Immigration : les Européens veulent recréer le "verrou libyen"
La Libye est devenue la porte d'entrée de l'immigration africaine. Les Européens, qui avaient conclu des accords avec Kadhafi pour contrôler les flux migratoires, espèrent reconstituer le "verrou" libyen. Une chimère pour Judith Sunderland, directrice de recherche pour l'ONG Human Rights Watch. Analyse.
"Si je tombe, vous aurez l'immigration, des milliers de gens qui iront envahir l'Europe depuis la Libye et il n'y aura personne pour les arrêter". Cette phase prononcée par le colonel Kadhafi en octobre 2011, quelques jours avant sa chute, était prémonitoire. Depuis plus de cinq ans après la chute du dictateur libyen, le pays est devenu le carrefour de l'immigration irrégulière. Un peu plus de 150 000 personnes ont ainsi traversé la Méditerranée pour l'Europe, depuis ces trois dernières années.
"Si je tombe, vous aurez l'immigration"
Le pays, en plein chaos politique s'apparente désormais à un véritable enfer pour les migrants d'origine subsaharienne. Selon l'Organisation internationale pour les migrations (l'OIM), dans son rapport publié le 11 avril dernier, la traite d'êtres humains est une pratique de plus en plus fréquente chez les passeurs. Un migrant est ainsi vendu entre 200 et 300 dollars. Il est alors retenu deux à trois mois. La plupart de ces hommes sont alors utilisés comme travailleurs journaliers. L'OIM signale des cas de viols et de prostitution forcée chez les femmes. La violation des droits de l'homme dans les centres de rétention restent la norme selon les ONG. "La Libye est un pays où les droits humains sont quotidiennement bafoués. Les migrants africains sont victimes de racisme et de brutalité", rappelle Judith Sunderland spécialiste des questions migratoires pour ‘Human Rights Watch’. Le respect des droits de l'homme en Libye n'est pas une priorité pour les Européens, selon Judith Sunderland, directrice de recherche pour l'ONG Human Rights Watch. L'objectif prioritaire reste simple: tarir les flux de réfugiés. "Le flux de migrants doit cesser. Les Européens espèrent conclure un accord avec la Libye ou avec d'autres états africains dans ce sens. L'idée est de se défaire du fardeau de l'immigration sur les pays africains", estime la chercheuse, Judith Sunderland.

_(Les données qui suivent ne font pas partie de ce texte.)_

(* ===== verification/Base64.v ===== *)
(** * util/base64/base64.c and util/Base64.h: base 64

    A [char] array is the list of its bytes (0 to 255); a pointer that walks over it is
    the suffix it still has to read, and a pointer that is only written through is the
    list of the bytes written. A read past the end of the array is [None]. *)
From S2P Require Import Prelude.
Local Open Scope Z_scope.

Definition pr2six_table : list Z := [
  64; 64; 64; 64; 64; 64; 64; 64; 64; 64; 64; 64; 64; 64; 64; 64;
  64; 64; 64; 64; 64; 64; 64; 64; 64; 64; 64; 64; 64; 64; 64; 64;
  64; 64; 64; 64; 64; 64; 64; 64; 64; 64; 64; 62; 64; 64; 64; 63;
  52; 53; 54; 55; 56; 57; 58; 59; 60; 61; 64; 64; 64; 64; 64; 64;
  64;  0;  1;  2;  3;  4;  5;  6;  7;  8;  9; 10; 11; 12; 13; 14;
  15; 16; 17; 18; 19; 20; 21; 22; 23; 24; 25; 64; 64; 64; 64; 64;
  64; 26; 27; 28; 29; 30; 31; 32; 33; 34; 35; 36; 37; 38; 39; 40;
  41; 42; 43; 44; 45; 46; 47; 48; 49; 50; 51; 64; 64; 64; 64; 64;
  64; 64; 64; 64; 64; 64; 64; 64; 64; 64; 64; 64; 64; 64; 64; 64;
  64; 64; 64; 64; 64; 64; 64; 64; 64; 64; 64; 64; 64; 64; 64; 64;
  64; 64; 64; 64; 64; 64; 64; 64; 64; 64; 64; 64; 64; 64; 64; 64;
  64; 64; 64; 64; 64; 64; 64; 64; 64; 64; 64; 64; 64; 64; 64; 64;
  64; 64; 64; 64; 64; 64; 64; 64; 64; 64; 64; 64; 64; 64; 64; 64;
  64; 64; 64; 64; 64; 64; 64; 64; 64; 64; 64; 64; 64; 64; 64; 64;
  64; 64; 64; 64; 64; 64; 64; 64; 64; 64; 64; 64; 64; 64; 64; 64;
  64; 64; 64; 64; 64; 64; 64; 64; 64; 64; 64; 64; 64; 64; 64; 64 ].

(** [pr2six[c]] for an [unsigned char c]. *)
Definition pr2six (c : Z) : Z := nth (Z.to_nat (u8 c)) pr2six_table 64.
(* ===== verification/CoMutex.v ===== *)
(** * co_mutex.c: the mutex of coroutines

    Tasks on any number of threads take steps in any order; a step is one atomic access:
    the compare-and-swaps on [lock], the acquisition and release of the spin lock
    [wait_lock], a test or list operation under it, the yield, and [co_resume], which
    puts a task into the run queue of its scheduler. A task that has yielded goes on once
    it is in the run queue; being put there before it has yielded counts, as the
    scheduler looks at the queue only after the switch. The wait list is the sequence
    that the ring of [Lists.v] represents. *)
From S2P Require Import Prelude.

(** Where a task is in [co_mutex_lock] ([L]), [task_wait_mutex], [co_mutex_unlock]
    ([U]) and [mutex_wakeup_task] ([W]). *)
Inductive pc :=
  | Idle
  | L0                  (* before the test for a recursive lock *)
  | L1                  (* before [ATOMIC_LOCK] *)
  | L2                  (* before [spin_lock(&wait_lock)] *)
  | L3                  (* holding it, before the recheck *)
  | L4                  (* in the wait list, before [spin_unlock] *)
  | L5                  (* before the yield *)
  | Asleep              (* yielded *)
  | CS                  (* has the mutex *)
  | U1                  (* before [ATOMIC_UNLOCK] *)
  | W0                  (* before [spin_lock(&wait_lock)] *)
  | W1                  (* holding it, before the test *)
  | W2 (t : nat)        (* popped [t], before [spin_unlock] *)
  | W3 (t : nat).       (* before [co_resume(t)] *)

#[export] Instance pc_eq_dec : EqDecision pc.
Proof. solve_decision. Defined.

Record co_mutex_t := mk_mutex {
  lock : option nat;       (* the owner; [MUTEX_UNLOCKED] is [None] *)
  wait_lock : option nat;
  wait_list : list nat;
  run_queue : nat -> bool;
  pcs : nat -> pc
}.

Definition co_mutex_init : co_mutex_t := mk_mutex None None [] (fun _ => false) (fun _ => Idle).

Definition co_mutex_locked (m : co_mutex_t) : bool :=
  match lock m with Some _ => true | None => false end.

Definition at_pc (t : nat) (p : pc) (m : co_mutex_t) : co_mutex_t :=
  mk_mutex (lock m) (wait_lock m) (wait_list m) (run_queue m) (upd (pcs m) t p).
Definition set_lock (l : option nat) (m : co_mutex_t) : co_mutex_t :=
  mk_mutex l (wait_lock m) (wait_list m) (run_queue m) (pcs m).
Definition set_wlock (l : option nat) (m : co_mutex_t) : co_mutex_t :=
  mk_mutex (lock m) l (wait_list m) (run_queue m) (pcs m).
Definition set_wait (ws : list nat) (m : co_mutex_t) : co_mutex_t :=
  mk_mutex (lock m) (wait_lock m) ws (run_queue m) (pcs m).
Definition set_run (t : nat) (b : bool) (m : co_mutex_t) : co_mutex_t :=
  mk_mutex (lock m) (wait_lock m) (wait_list m) (upd (run_queue m) t b) (pcs m).

Definition spin_enter (t : nat) (p : pc) (m : co_mutex_t) : option co_mutex_t :=
  match wait_lock m with None => Some (at_pc t p (set_wlock (Some t) m)) | Some _ => None end.
Definition spin_leave (t : nat) (p : pc) (m : co_mutex_t) : option co_mutex_t :=
  Some (at_pc t p (set_wlock None m)).

(** The next step of task [t]; [None] when it cannot go on (or panics). *)
Definition go (t : nat) (m : co_mutex_t) : option co_mutex_t :=
  match pcs m t with
  | Idle | CS => None
  | L0 => if bool_decide (lock m = Some t) then None else Some (at_pc t L1 m)
  | L1 =>
      match lock m with
      | None => Some (at_pc t CS (set_lock (Some t) m))
      | Some _ => Some (at_pc t L2 m)
      end
  | L2 => spin_enter t L3 m
  | L3 =>
      if co_mutex_locked m then Some (at_pc t L4 (set_wait (wait_list m ++ [t]) m))
      else spin_leave t L1 m
  | L4 => spin_leave t L5 m
  | L5 => Some (at_pc t Asleep m)
  | Asleep => if run_queue m t then Some (at_pc t L1 (set_run t false m)) else None
  | U1 => if bool_decide (lock m = Some t) then Some (at_pc t W0 (set_lock None m)) else None
  | W0 => spin_enter t W1 m
  | W1 =>
      if co_mutex_locked m then spin_leave t Idle m
      else match wait_list m with
           | [] => spin_leave t Idle m
           | u :: ws => Some (at_pc t (W2 u) (set_wait ws m))
           end
  | W2 u => spin_leave t (W3 u) m
  | W3 u => Some (at_pc t Idle (set_run u true m))
  end.

(** What a task does next of its own accord. *)
Inductive act := Lock (t : nat) | TryLock (t : nat) | Unlock (t : nat) | Go (t : nat).

Definition step (a : act) (m : co_mutex_t) : option co_mutex_t :=
  match a with
  | Lock t => match pcs m t with Idle => Some (at_pc t L0 m) | _ => None end
  | TryLock t =>
      match pcs m t with
      | Idle =>
          match lock m with
          | None => Some (at_pc t CS (set_lock (Some t) m))
          | Some _ => Some m
          end
      | CS => Some m                (* the owner is told that it has the lock *)
      | _ => None
      end
  | Unlock t => match pcs m t with CS => Some (at_pc t U1 m) | _ => None end
  | Go t => go t m
  end.

Fixpoint steps (acts : list act) (m : co_mutex_t) : option co_mutex_t :=
  match acts with
  | [] => Some m
  | a :: acts => m ← step a m; steps acts m
  end.

(** ** Invariant *)
Definition owns (p : pc) : bool := match p with CS | U1 => true | _ => false end.
Definition spins (p : pc) : bool :=
  match p with L3 | L4 | W1 | W2 _ => true | _ => false end.
Definition waits (p : pc) : bool := match p with L4 | L5 | Asleep => true | _ => false end.
Definition off_lock (p : pc) : bool := match p with L5 | Asleep => true | _ => false end.
Definition wakes (p : pc) : option nat := match p with W2 u | W3 u => Some u | _ => None end.
(** Points from which the lock will be taken, or a waiter looked for. *)
Definition retries (p : pc) : bool := match p with L1 | W0 | W1 => true | _ => false end.

Record inv (m : co_mutex_t) : Prop := mk_inv {
  inv_lock : forall t, lock m = Some t <-> owns (pcs m t) = true;
  inv_spin : forall t, wait_lock m = Some t <-> spins (pcs m t) = true;
  inv_nodup : NoDup (wait_list m);
  inv_wait : forall t, t ∈ wait_list m ->
    waits (pcs m t) = true /\ run_queue m t = false /\ forall u, wakes (pcs m u) <> Some t;
  inv_wakes : forall u t, wakes (pcs m u) = Some t ->
    off_lock (pcs m t) = true /\ run_queue m t = false;
  inv_wakes_once : forall u v t, wakes (pcs m u) = Some t -> wakes (pcs m v) = Some t -> u = v;
  inv_run : forall t, run_queue m t = true -> off_lock (pcs m t) = true;
  inv_waits : forall t, waits (pcs m t) = true ->
    (t ∈ wait_list m) \/ run_queue m t = true \/ exists u, wakes (pcs m u) = Some t;
  inv_live : lock m = None -> wait_list m <> [] ->
    exists u, retries (pcs m u) = true \/ run_queue m u = true \/ wakes (pcs m u) <> None
}.

Lemma init_inv : inv co_mutex_init.
Proof. constructor; cbn; try done; [constructor|by intros t Ht%elem_of_nil]. Qed.

(** Facts about the task that moves. *)
Lemma not_waiting m t :
  inv m -> waits (pcs m t) = false -> (t ∉ wait_list m) /\ run_queue m t = false /\
    forall u, wakes (pcs m u) <> Some t.
Proof.
  intros Hi Hw. assert (off_lock (pcs m t) = false) as Ho by (by destruct (pcs m t)).
  split_and!.
  - intros Hin. destruct (inv_wait m Hi t Hin). congruence.
  - destruct (run_queue m t) eqn:E; [|done]. pose proof (inv_run m Hi t E). congruence.
  - intros u E. destruct (inv_wakes m Hi u t E). congruence.
Qed.

Ltac solve_inv :=
  intros; upd_cases; cbn in *; simplify_eq; try done; try naive_solver.

(** A move that touches neither locks nor queues. *)
Lemma move_inv m t p :
  inv m -> owns p = owns (pcs m t) -> spins p = spins (pcs m t) -> waits p = waits (pcs m t) ->
  (off_lock (pcs m t) = true -> off_lock p = true) -> wakes p = None -> wakes (pcs m t) = None ->
  (retries (pcs m t) = true -> retries p = true \/ lock m <> None) ->
  inv (at_pc t p m).
Proof.
  intros Hi Ho Hs Hw Hoff Hwk Hwk' Hr. pose proof Hi as [H1 H2 H3 H4 H5 H6 H7 H8 H9].
  constructor; cbn; [..|clear H1 H2 H3 H4 H5 H6 H7 H8].
  - intros u. rewrite H1. upd_cases; [by rewrite Ho|done].
  - intros u. rewrite H2. upd_cases; [by rewrite Hs|done].
  - done.
  - intros u Hu. destruct (H4 u Hu) as (? & ? & Hn). split_and!; [|done|].
    + upd_cases; [congruence|done].
    + intros v. upd_cases; [by rewrite Hwk|apply Hn].
  - intros u v Hu. assert (wakes (pcs m u) = Some v) as E by (upd_cases; [congruence|done]).
    destruct (H5 u v E). split; [|done]. upd_cases; auto.
  - intros u v x Hu Hv. apply (H6 u v x); upd_cases; congruence.
  - intros u Hu. specialize (H7 u Hu). upd_cases; auto.
  - intros u Hu. assert (waits (pcs m u) = true) as E by (upd_cases; congruence).
    destruct (H8 u E) as [?|[?|[v Hv]]]; auto. right; right. exists v. upd_cases; congruence.
  - intros Hl Hne. destruct (H9 Hl Hne) as (u & Hu). destruct (decide (u = t)) as [->|Hut].
    + destruct Hu as [Hu|[Hu|Hu]]; [|by exists t; auto|congruence].
      destruct (Hr Hu) as [?|?]; [|done]. exists t. left. by rewrite upd_eq.
    + exists u. by rewrite upd_ne.
Qed.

Violations des droits de l'homme
Le colonel Kadhafi, lui, était allé le plus loin possible dans cette collaboration avec l'Union européenne et avec l'Italie. Un premier accord avait été ainsi signé avec le gouvernement de Silvio Berlusconi en 2008. Rome s'engageait à verser 5 milliards de dollars de dédommagement de la colonisation italienne à Tripoli, sous forme d'investissements. Fin 2009, le nombre de migrants débarqués en Sicile ou à Lampedusa avait chuté de près de 90 pour cent. En contrepartie, le pouvoir libyen devait de son côté contrôler sur son territoire les flux migratoires vers l'Italie. En octobre 2010, au nom des pays européens, Cecilia Malmström, commissaire européenne chargée des affaires intérieures, se rendait en Libye pour négocier un "agenda de coopération" avec Tripoli, couvrant la "surveillance des frontières". Le dictateur libyen réclamait alors 5 milliards d'euros. La commissaire européenne proposait 50 millions d'euros sur deux ans, pour financer des centres de rétention. La convention de Genève n’était pas mentionnée dans ces négociations.
Le verrou libyen
Les Européens veulent appliquer ces anciennes recettes selon Judith Sunderland de Human Rights Watch. Les Européens payent et espèrent que les migrants ne passent plus. Et ils ferment les yeux sur le non-respect des droits humains. "Les Européens ne cessent de se féliciter de l'accord sur le contrôle des migrants signé avec la Turquie. C'est un succès. Moins de migrants réussissent à traverser la mer Egée. Mais les atteintes aux droits de l'homme des autorités turques sont passées sous silence. On ne critique pas les régime avec qui on a passé des accords", décrit la chercheuse. L'idée d'un accord avec la Libye semble aujorud’hui totalement chimérique selon Judith Sunderland Les Européens auront du mal à trouver un interlocuteur crédible. "Le pays est divisé entre trois pouvoirs concurrents. La situation sécuritaire est telle que les organisations internationales ne peuvent plus s'installer sur le territoire libyen. Emmanuel Macron veut envoyer des membres de l'administration française pour enregistrer des demandes d'asile mais je doute que le droit français puisse être sérieusement appliqué en Libye. Les migrants resteraient enfermés sans bénéficier d’une libre circulation", décrit Judith Sunderland. Les observateurs indépendants sont désormais expulsés du territoire libyen, note la chercheuse. "Les ONG, capable d'être témoins des abus contre les migrants, sont de moins en moins présentes".